Women and youth-led SMEs in particular, have to deal with several barriers that cause many of them to abandon their entrepreneurship dreams. PHOTO / FILE

To record growth in the this financial year, starting July 1, Small and Medium Enterprises (SMEs) should align their businesses with the government’s priorities outlined in the FY 2024/25 Budget amounting to Shs72 trillion.

This is believed to address some of the  challenges that SMEs continuously grapple with ranging from taxes to Electronic Fiscal Receipting and Invoicing System (EFRIS) with the hope that their business can recover from the effects of COVID-19 and contribute to the growth of the economy.

As a way of ensuring increased uptake of the Small Business Recovery Fund (SBRF) that was started two years ago to provide soft-loans to SMEs and to further support their growth, the government has injected about Shs1.6 trillion this financial year.

This can be accessed through two programs implemented by the government namely; Generating Growth Opportunities and Productivity for Women Enterprises (GROW) worth $217 million (Shs824 billion) and Investment for Industrial Transformation and Employment (INVITE) worth $210 million (Shs800 billion). The funds are intended to support women-owned enterprises and value addition for exports.

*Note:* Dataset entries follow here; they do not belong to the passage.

(* ===== verification/VmExec.v ===== *)
(** * Address spaces of processes

    What [exec] needs of [kernel/vm.c]: [uvmalloc] up to any 64-bit size, page tables that also
    map the trampoline and the trapframe, [uvmclear], and two address spaces side by side. *)

From S2P Require Import Prelude Riscv KString Kalloc Vm VmSpec VmUser VmFree UserMem.

Section VmExec.
Context {L : Linker} {LOk : LinkerOk L}.

(** ** Frames are few *)

Definition MAXPAGES : Z := 32768.

Lemma length_pages_from p n : length (pages_from p n) = n.
Proof. revert p. induction n as [|n IH]; intros p; cbn; [done|]. by rewrite IH. Qed.

(** Memory has at most [MAXPAGES] pages. *)
Lemma few_frames P : NoDup P -> Forall page_ok P -> Z.of_nat (length P) <= MAXPAGES.
Proof.
  intros Hnd Hok. assert (P ⊆+ all_pages) as Hs.
  { apply NoDup_submseteq; [done|]. intros x Hx. apply elem_of_all_pages. rewrite Forall_forall in Hok. by apply Hok. }
  apply submseteq_length in Hs. unfold all_pages in Hs. rewrite length_pages_from in Hs. pose proof PGROUNDUP_kend as (_ & Hk & _). pose proof linker_bounds as Hb.
  unfold MAXPAGES. enough ((PHYSTOP - PGROUNDUP kend) / PGSIZE <= 32768) by lia. kdlia.
Qed.

Lemma upages_length U : length (upages U) = size U.
Proof. unfold upages. by rewrite length_fmap, length_map_to_list. Qed.

Lemma upages_few s l r d t U : uvm_inv s l r d t U -> Z.of_nat (size U) <= MAXPAGES.
Proof.
  intros I. rewrite <- upages_length. apply few_frames; [|apply (ui_ok _ _ _ _ _ _ I)]. pose proof (ui_nodup _ _ _ _ _ _ I) as Hnd. apply NoDup_app in Hnd as (_ & _ & Hnd). by apply NoDup_app in Hnd as (Hnd & _).
Qed.

(** The number of pages below [n] that are all there. *)
Lemma size_ge (U : gmap Z Z) n : (forall i, 0 <= i < Z.of_nat n -> is_Some (U !! i)) -> (n <= size U)%nat.
Proof.
  intros H. assert (size (gset_to_gmap 0 (list_to_set (upto (Z.of_nat n)) : gset Z)) <= size U)%nat as Hs.
  { rewrite <- !size_dom, dom_gset_to_gmap. apply subseteq_size. intros i Hi. rewrite elem_of_list_to_set, elem_of_upto in Hi. apply elem_of_dom. by apply H. }
  rewrite <- size_dom, dom_gset_to_gmap, size_list_to_set, length_upto in Hs by apply NoDup_upto. lia.
Qed.

Lemma usize_few s l r d t U sz : uvm_inv s l r d t U -> usize U sz -> npages sz <= MAXPAGES.
Proof.
  intros I Hs. destruct (decide (0 <= npages sz)) as [Hp|]; [|unfold MAXPAGES; lia]. pose proof (upages_few _ _ _ _ _ _ I). assert (Z.to_nat (npages sz) <= size U)%nat; [|lia]. apply size_ge. intros i Hi. apply Hs. lia.
Qed.

(** ** [uvmalloc] to any size *)

(** A run that ends for lack of memory does not depend on the size that was asked for. *)
Lemma uvmalloc_loop_more fuel : forall fuel' r a oldsz n1 n2 s s', (fuel <= fuel')%nat -> 0 < n1 <= n2 ->
  uvmalloc_loop r a oldsz n1 fuel s = Ok (0, s') -> uvmalloc_loop r a oldsz n2 fuel' s = Ok (0, s').
Proof.
  induction fuel as [|fuel IH]; intros fuel' r a oldsz n1 n2 s s' Hf Hn H; [done|]. destruct fuel' as [|fuel']; [lia|]. cbn [uvmalloc_loop] in *.
  destruct (Z.ltb_spec a n1); [|injection H as E _; lia]. rewrite (proj2 (Z.ltb_lt _ _)) by lia. unfold bind at 1 in H. unfold bind at 1. destruct (kalloc s) as [[pa s1]| | |]; try done.
  destruct (pa =? 0); [done|]. unfold bind at 1 in H. unfold bind at 1. destruct (pmemset _ _ _ _) as [[[] s2]| | |]; try done. unfold bind at 1 in H. unfold bind at 1.
  destruct (mappages _ _ _ _ _ _) as [[rv s3]| | |]; try done. destruct (negb _); [done|]. eapply IH; [|done|exact H]. lia.
Qed.

(** The first page number of the trapframe, above all user memory. *)
Definition TOP : Z := 2 ^ 26 - 2.

Lemma usize_grown U U' s' t' old new : usize U old -> npages old <= npages new -> 0 <= npages old -> uvm_zeroed s' t' U U' (npages old) (npages new) -> usize U' new.
Proof.
  intros Hs Hle Hp [Ho Hn] i. destruct (decide (npages old <= i < npages new)) as [Hi|Hi].
  - destruct (Hn i Hi) as (pa & -> & _). split; [lia|by eexists].
  - rewrite (Ho i Hi), (Hs i). lia.
Qed.

Lemma npages_div sz : 0 <= sz <= MAXVA -> npages sz = (sz + PGSIZE - 1) / PGSIZE.
Proof. intros H. unfold npages. rewrite PGROUNDUP_spec by klia. rewrite Z.mul_comm. by apply Z.div_mul. Qed.

(** With the pages below [TOP] unmapped behind the old size, [uvmalloc] to any size maps zeroed
    pages, or it returns 0 and leaves everything as it was. *)
Lemma uvmalloc_any s l r d t U oldsz newsz : uvm_inv s l r d t U -> usize U oldsz -> 0 <= oldsz <= MAXVA -> oldsz <= newsz < 2 ^ 64 ->
  (forall i, npages oldsz <= i < TOP -> vpte (pmem s) t i = None) ->
  exists rv s' l' d' t' U', uvmalloc r oldsz newsz s = Ok (rv, s') /\
    (rv = newsz /\ newsz <= PGSIZE * MAXPAGES /\ usize U' newsz /\ uvm_zeroed s' t' U U' (npages oldsz) (npages newsz) /\
      uvm_step s l r d t U s' l' d' t' U' (fun i => if (npages oldsz <=? i) && (i <? npages newsz) then vpte (pmem s') t' i else vpte (pmem s) t i) /\
      Z.of_nat (length l) <= Z.of_nat (length l') + 3 * (npages newsz - npages oldsz) \/
     rv = 0 /\ U' = U /\ uvm_step s l r d t U s' l' d' t' U (vpte (pmem s) t) /\
      Z.of_nat (length l) < 3 * ((newsz + PGSIZE - 1) / PGSIZE - npages oldsz)).
Proof.
  intros I Hs Ho Hn Hfree. pose proof (usize_few _ _ _ _ _ _ _ I Hs) as Hfew. destruct (npages_spec oldsz) as (HU & Hob & Hos); [lia|].
  set (lim := PGSIZE * (MAXPAGES + 1)). assert (npages lim = MAXPAGES + 1) as Elim by (apply npages_pages; unfold MAXPAGES; lia).
  assert (0 <= lim <= MAXVA /\ oldsz <= lim) as [Hlim Hol] by (unfold lim, MAXPAGES in *; klia).
  destruct (decide (newsz <= lim)) as [Hsmall|Hbig].
  - destruct (uvmalloc_ok s l r d t U oldsz newsz I) as (rv & s' & l' & d' & t' & U' & H & [(-> & Hz & Hst & Hc)|(-> & -> & Hc & Hst)]); [lia|lia| | |].
    { intros i Hi. apply Hfree. pose proof (npages_mono newsz lim) as Hm. rewrite Elim in Hm. unfold TOP, MAXPAGES in *. lia. }
    + exists newsz, s', l', d', t', U'. split; [done|]. left. assert (usize U' newsz) as Hs' by (eapply usize_grown; [done|by apply npages_mono; lia|lia|done]).
      pose proof (usize_few _ _ _ _ _ _ _ (us_inv _ _ _ _ _ _ _ _ _ _ _ _ Hst) Hs') as Hf'. destruct (npages_spec newsz) as (_ & _ & Hns); [lia|]. split_and!; [done|klia|done..].
    + exists 0, s', l', d', t', U. split; [done|]. right. split_and!; [done..|]. by rewrite <- npages_div by lia.
  - destruct (uvmalloc_ok s l r d t U oldsz lim I) as (rv & s' & l' & d' & t' & U' & H & [(-> & Hz & Hst & Hc)|(-> & -> & Hc & Hst)]); [lia|lia| | |].
    { intros i Hi. apply Hfree. rewrite Elim in Hi. unfold TOP, MAXPAGES in *. lia. }
    + exfalso. assert (usize U' lim) as Hs' by (eapply usize_grown; [done|rewrite Elim; lia|lia|done]). pose proof (usize_few _ _ _ _ _ _ _ (us_inv _ _ _ _ _ _ _ _ _ _ _ _ Hst) Hs'). lia.
    + exists 0, s', l', d', t', U. split; [|right; split_and!; [done..|rewrite Elim in Hc; apply (Z.lt_le_trans _ _ _ Hc); apply Z.mul_le_mono_nonneg_l; [lia|]; unfold lim in Hbig; apply Z.sub_le_mono_r; kdlia]]. unfold uvmalloc in H |- *. rewrite (proj2 (Z.ltb_ge lim oldsz)) in H by lia. rewrite (proj2 (Z.ltb_ge newsz oldsz)) by lia. eapply uvmalloc_loop_more; [| |exact H]; [|unfold lim; klia].
      apply Z2Nat.inj_le; [kdlia|kdlia|]. apply Z.add_le_mono_r, Z.div_le_mono; [by unfold PGSIZE|lia].
Qed.

(** ** Entries that change *)

(** A new set of entries that still maps the user pages. *)
Lemma maps_step s l r d t U s' l' d' t' F : uvm_inv s l r d t U -> pt_maps s l r d t s' l' d' t' F ->
  (forall n pa, U !! n = Some pa -> has (F n) PTE_V = true /\ PTE2PA (F n) = pa /\ PTE_FLAGS (F n) <> PTE_V) ->
  uvm_step s l r d t U s' l' d' t' U (fun n => if has (F n) PTE_V then Some (F n) else None).
Proof.
  intros I Hm HF. assert (forall n, vpte (pmem s') t' n = if has (F n) PTE_V then Some (F n) else None) as Hv.
  { intros n. unfold vpte. by rewrite (pg_lookup _ _ _ _ _ _ _ _ _ _ Hm). }
  assert (pt_pages r d' t' ++ upages U ++ l' ≡ₚ pt_pages r d t ++ upages U ++ l) as Hp.
  { rewrite !(Permutation_app_comm (upages U)), !app_assoc. apply Permutation_app_tail, Hm. }
  split; [split|done|done| | |apply Hm].
  - apply Hm.
  - intros n pa Hn. destruct (HF n pa Hn) as (HV & HP & Hf). split; [apply (ui_map _ _ _ _ _ _ I n pa Hn)|]. exists (F n). by rewrite Hv, HV.
  - apply I.
  - rewrite Hp. apply I.
  - intros n pa x Hn _ Hx. destruct (uvm_user_page _ _ _ _ _ _ _ _ I Hn) as (Hok & Hnp & Hnl). eapply (same_except_same_pages _ [pa]); [apply Hm|eapply vm_pages_ok, I|apply Forall_singleton, Hok| |by left|done].
    intros p ->%list_elem_of_singleton. rewrite elem_of_app. tauto.
  - eapply same_except_mono; [|apply Hm]. intros p. rewrite !elem_of_app. tauto.
Qed.

(** [uvmunmap(pagetable, va, 1, 0)] of a page that is not the user's. *)
Lemma unmap_keep s l r d t U n v : uvm_inv s l r d t U -> U !! n = None -> 0 <= n < 2 ^ 26 ->
  vpte (pmem s) t n = Some v -> PTE_FLAGS v <> PTE_V ->
  exists s', uvmunmap r (PGSIZE * n) 1 false s = Ok (tt, s') /\
    uvm_step s l r d t U s' l d t U (fun i => if i =? n then None else vpte (pmem s) t i).
Proof.
  intros I HU Hn Hv Hf. pose proof (vi_rep _ _ _ _ _ (ui_vm _ _ _ _ _ _ I)) as Hrep. pose proof (vpte_slot _ _ _ _ Hv) as Hslot.
  apply vpte_some in Hv as [Hlk HV]. exists (set_leaf s t n 0). destruct (leaf_store s l r d t n 0 (ui_vm _ _ _ _ _ _ I) Hslot) as [Hm _]. split.
  - unfold uvmunmap. rewrite (Z.mul_comm PGSIZE n), Z.mod_mul by done. mcomp. cbn zeta. rewrite Z.mul_1_l, (u64_small PGSIZE), (u64_small (_ + _)) by (unfold PGSIZE; lia). replace (n * PGSIZE + PGSIZE - n * PGSIZE) with PGSIZE by lia. change (Z.to_nat (PGSIZE / PGSIZE + 2)) with 3%nat.
    cbn [uvmunmap_loop]. rewrite (proj2 (Z.ltb_lt _ _)) by klia. mstep (walk_noalloc s r d t (n * PGSIZE) Hrep). 2:klia. rewrite Z.div_mul by done.
    rewrite (proj2 (Z.eqb_neq _ 0)) by (by eapply pte_slot_nonzero). mcomp. mcomp. rewrite (load_slot s r d t n Hrep Hslot), Hlk, HV, (proj2 (Z.eqb_neq _ _) Hf).
    mcomp. mcomp. mcomp. mcomp. rewrite u64_small by klia. by rewrite (proj2 (Z.ltb_ge _ _)) by lia.
  - eapply uvm_step_ext; [|eapply maps_step; [done|exact Hm|]].
    + intros i. cbn beta. unfold vpte. by destruct (Z.eqb_spec i n).
    + intros i pa Hi. cbn beta. destruct (Z.eqb_spec i n) as [->|]; [congruence|]. destruct (ui_map _ _ _ _ _ _ I i pa Hi) as (_ & w & Hw & HP & Hw'). apply vpte_some in Hw as [-> ?]. done.
Qed.

(** [v & ~PTE_U] *)
Lemma clear_U v : 0 <= v -> has v PTE_V = true ->
  let w := Z.land v (Z.lnot PTE_U) in has w PTE_V = true /\ has w PTE_U = false /\ PTE2PA w = PTE2PA v /\
    (has v PTE_R = true -> PTE_FLAGS w <> PTE_V).
Proof.
  intros Hv HV w. assert (forall f, Z.land (Z.lnot PTE_U) f = f -> Z.land w f = Z.land v f) as Hl.
  { intros f Ef. unfold w. by rewrite <- Z.land_assoc, Ef. }
  unfold has in *. rewrite (Hl PTE_V) by reflexivity. split_and!; [done| | |].
  - unfold w. rewrite <- Z.land_assoc. change (Z.land (Z.lnot PTE_U) PTE_U) with 0. by rewrite Z.land_0_r.
  - unfold PTE2PA. f_equal. f_equal. unfold w. rewrite Z.shiftr_land. change (Z.shiftr (Z.lnot PTE_U) 10) with (-1). apply Z.land_m1_r.
  - intros HR E. unfold PTE_FLAGS in E. assert (Z.land (Z.land w 0x3FF) PTE_R = Z.land w PTE_R) as E' by by rewrite <- Z.land_assoc.
    rewrite E, (Hl PTE_R) in E' by reflexivity. by rewrite <- E' in HR.
Qed.

(** [uvmclear] takes the page from the user and changes nothing else. *)
Lemma uvmclear_ok s l r d t U n pa : uvm_inv s l r d t U -> U !! n = Some pa ->
  (exists v, vpte (pmem s) t n = Some v /\ has v PTE_R = true) ->
  exists s' w, uvmclear r (PGSIZE * n) s = Ok (tt, s') /\ has w PTE_U = false /\ PTE2PA w = pa /\
    uvm_step s l r d t U s' l d t U (fun i => if i =? n then Some w else vpte (pmem s) t i).
Proof.
  intros I HU (v & Hv & HR). destruct (ui_map _ _ _ _ _ _ I n pa HU) as (Hn & v' & Hv' & HP & Hf). rewrite Hv in Hv'. injection Hv' as <-.
  pose proof (vi_rep _ _ _ _ _ (ui_vm _ _ _ _ _ _ I)) as Hrep. pose proof (vpte_slot _ _ _ _ Hv) as Hslot. apply vpte_some in Hv as [Hlk HV].
  assert (0 <= v < 2 ^ 64) as Hvb by (rewrite <- Hlk, <- (load_slot s r d t n Hrep Hslot); apply load64_bound).
  destruct (clear_U v) as (Hw1 & Hw2 & Hw3 & Hw4); [lia|done|]. set (w := Z.land v (Z.lnot PTE_U)) in *.
  assert (u64 w = w) as Hw64. { unfold u64. rewrite <- land_ones_mod by lia. unfold w. rewrite <- Z.land_assoc, (Z.land_comm (Z.lnot _)), Z.land_assoc, land_ones_mod by lia. by rewrite Z.mod_small. }
  destruct (leaf_store s l r d t n w (ui_vm _ _ _ _ _ _ I) Hslot) as [Hm _]. rewrite Hw64 in Hm. exists (set_leaf s t n w), w. split_and!; [|done|congruence|].
  - unfold uvmclear. mstep (walk_noalloc s r d t (PGSIZE * n) Hrep). 2:klia. replace (PGSIZE * n / PGSIZE) with n by kdlia.
    rewrite (proj2 (Z.eqb_neq _ 0)) by (by eapply pte_slot_nonzero). mcomp. mcomp. by rewrite (load_slot s r d t n Hrep Hslot), Hlk.
  - eapply uvm_step_ext; [|eapply maps_step; [done|exact Hm|]].
    + intros i. cbn beta. unfold vpte. destruct (Z.eqb_spec i n); [by rewrite Hw1|done].
    + intros i qa Hi. cbn beta. destruct (Z.eqb_spec i n) as [->|].
      * split_and!; [done|congruence|auto].
      * destruct (ui_map _ _ _ _ _ _ I i qa Hi) as (_ & u & Hu & HPu & Hfu). apply vpte_some in Hu as [-> ?]. done.
Qed.
End VmExec.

Speaking during the Equity bank’ post budget engagement organised on July 4, Mr Anthony Kituuka, the Managing Director of Equity Bank revealed that the 2024/2025 budget presents several opportunities for SMEs to thrive but for them to benefit,  it will depend on their area of investment. If the investment is not within the budget priorities, then the SMES may have to refocus their plans.

He noted that most SMEs that outlived the Covid-19 pandemic transformed their operations with robust financial management practices like adopting accounting software.

“Opportunities in agro-industrialization, tourism development, mineral development including oil and gas, science, technology, and innovation. Key allocations have been made towards infrastructure development, digital transformation, and access to finance," Mr Kituuka said noting that the government's focus is on improving the business environment, enhancing productivity, and fostering innovation.

He further noted that budget allocation for SME financing will improve access to affordable credit, enabling SMEs to expand their operations, invest in new technologies and improve competitiveness.

This he said is possible by providing tailored financial products and advisory services to help SMEs grow through offering the right partnerships.

During the SME 2024/25 post budget, it also emerged that there is considerable mix up over who qualifies for a tax reprieve, something the SMEs want clarified.

The technical director of Lithum Solar (U) Ltd, Mr John Paul Musonge, highlighted the challenges faced by small and medium-sized enterprises (SMEs) in Uganda.

"These challenges include tax-related issues, importation difficulties, banking and credit financing obstacles, and compliance challenges with the introduction of the Electronic Fiscal Receipting and Invoicing System (EFRIS)," Mr Musonge said.

Despite these challenges, he noted that some banks are already offering trade financing, providing SMEs with immediate access to funds based on their business needs.